In the data below, the answer is the run of lines from the line containing "Definition to_uint32 (x" through the line containing "Variable A : Type.", both included; print it exactly and nothing else.

::: Extracted entries

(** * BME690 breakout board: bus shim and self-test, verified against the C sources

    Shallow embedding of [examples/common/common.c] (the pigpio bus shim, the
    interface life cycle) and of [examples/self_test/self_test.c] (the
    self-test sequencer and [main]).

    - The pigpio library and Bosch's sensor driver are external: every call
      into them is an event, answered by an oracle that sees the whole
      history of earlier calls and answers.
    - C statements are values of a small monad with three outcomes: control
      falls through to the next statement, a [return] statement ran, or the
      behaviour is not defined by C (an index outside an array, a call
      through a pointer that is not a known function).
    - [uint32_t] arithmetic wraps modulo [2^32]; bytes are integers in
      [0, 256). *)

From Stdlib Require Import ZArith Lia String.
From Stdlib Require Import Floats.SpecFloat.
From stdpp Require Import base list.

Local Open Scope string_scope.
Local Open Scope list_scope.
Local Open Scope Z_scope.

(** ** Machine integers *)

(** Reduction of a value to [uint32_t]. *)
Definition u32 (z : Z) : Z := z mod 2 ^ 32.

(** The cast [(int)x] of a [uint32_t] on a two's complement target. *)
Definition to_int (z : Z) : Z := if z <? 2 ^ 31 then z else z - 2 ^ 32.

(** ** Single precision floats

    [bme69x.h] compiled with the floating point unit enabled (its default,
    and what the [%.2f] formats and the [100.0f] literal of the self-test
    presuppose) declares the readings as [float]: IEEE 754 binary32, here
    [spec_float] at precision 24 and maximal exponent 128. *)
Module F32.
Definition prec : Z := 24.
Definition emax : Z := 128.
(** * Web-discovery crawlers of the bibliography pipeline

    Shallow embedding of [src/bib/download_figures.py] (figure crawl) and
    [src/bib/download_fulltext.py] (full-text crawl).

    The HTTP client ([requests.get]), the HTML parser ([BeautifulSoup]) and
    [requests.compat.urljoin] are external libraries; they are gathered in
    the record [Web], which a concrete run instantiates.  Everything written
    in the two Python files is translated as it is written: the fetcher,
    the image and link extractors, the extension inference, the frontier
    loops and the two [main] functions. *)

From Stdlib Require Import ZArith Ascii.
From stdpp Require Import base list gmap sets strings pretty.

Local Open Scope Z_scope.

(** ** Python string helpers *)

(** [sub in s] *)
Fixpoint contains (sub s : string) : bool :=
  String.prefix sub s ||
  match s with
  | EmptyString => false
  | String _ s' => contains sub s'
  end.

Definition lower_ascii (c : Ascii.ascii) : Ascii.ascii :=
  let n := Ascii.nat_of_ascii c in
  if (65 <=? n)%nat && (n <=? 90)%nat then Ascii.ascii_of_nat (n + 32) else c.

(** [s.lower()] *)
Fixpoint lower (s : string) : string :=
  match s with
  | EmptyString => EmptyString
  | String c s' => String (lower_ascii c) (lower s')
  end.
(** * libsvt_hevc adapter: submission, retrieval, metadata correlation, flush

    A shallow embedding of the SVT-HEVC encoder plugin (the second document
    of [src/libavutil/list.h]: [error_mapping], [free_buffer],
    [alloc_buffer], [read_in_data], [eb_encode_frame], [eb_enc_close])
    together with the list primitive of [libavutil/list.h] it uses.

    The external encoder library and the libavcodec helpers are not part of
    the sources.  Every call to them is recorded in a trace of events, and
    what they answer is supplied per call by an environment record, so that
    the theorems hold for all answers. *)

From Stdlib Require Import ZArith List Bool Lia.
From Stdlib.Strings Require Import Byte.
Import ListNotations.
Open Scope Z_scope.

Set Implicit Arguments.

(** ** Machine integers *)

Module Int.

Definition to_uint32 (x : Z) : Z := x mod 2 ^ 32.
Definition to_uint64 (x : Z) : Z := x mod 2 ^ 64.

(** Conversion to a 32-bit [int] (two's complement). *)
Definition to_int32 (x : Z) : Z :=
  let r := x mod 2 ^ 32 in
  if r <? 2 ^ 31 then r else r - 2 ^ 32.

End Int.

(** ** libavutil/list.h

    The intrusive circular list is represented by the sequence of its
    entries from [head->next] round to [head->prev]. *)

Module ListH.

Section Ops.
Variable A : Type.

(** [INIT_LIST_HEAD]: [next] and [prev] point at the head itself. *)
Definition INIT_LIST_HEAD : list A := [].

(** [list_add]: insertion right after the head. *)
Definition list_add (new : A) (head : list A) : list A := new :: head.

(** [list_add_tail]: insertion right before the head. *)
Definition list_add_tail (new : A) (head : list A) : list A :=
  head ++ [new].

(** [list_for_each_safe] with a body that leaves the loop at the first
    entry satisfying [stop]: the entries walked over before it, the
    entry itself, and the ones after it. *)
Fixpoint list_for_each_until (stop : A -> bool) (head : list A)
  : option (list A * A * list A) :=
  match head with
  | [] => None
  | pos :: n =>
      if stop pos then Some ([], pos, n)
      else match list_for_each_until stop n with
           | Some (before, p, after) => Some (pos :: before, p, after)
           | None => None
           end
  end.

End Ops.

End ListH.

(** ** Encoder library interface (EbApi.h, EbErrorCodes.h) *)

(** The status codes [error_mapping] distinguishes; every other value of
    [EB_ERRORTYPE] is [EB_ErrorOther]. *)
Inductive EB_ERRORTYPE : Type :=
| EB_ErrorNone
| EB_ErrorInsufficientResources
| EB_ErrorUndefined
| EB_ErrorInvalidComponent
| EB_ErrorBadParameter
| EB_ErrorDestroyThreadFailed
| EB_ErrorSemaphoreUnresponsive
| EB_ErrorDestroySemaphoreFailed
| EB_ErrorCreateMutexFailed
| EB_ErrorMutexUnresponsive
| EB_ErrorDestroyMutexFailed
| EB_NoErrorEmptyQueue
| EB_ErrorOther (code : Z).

::::::

Result below.
Definition to_uint32 (x : Z) : Z := x mod 2 ^ 32.
Definition to_uint64 (x : Z) : Z := x mod 2 ^ 64.

(** Conversion to a 32-bit [int] (two's complement). *)
Definition to_int32 (x : Z) : Z :=
  let r := x mod 2 ^ 32 in
  if r <? 2 ^ 31 then r else r - 2 ^ 32.

End Int.

(** ** libavutil/list.h

    The intrusive circular list is represented by the sequence of its
    entries from [head->next] round to [head->prev]. *)

Module ListH.

Section Ops.
Variable A : Type.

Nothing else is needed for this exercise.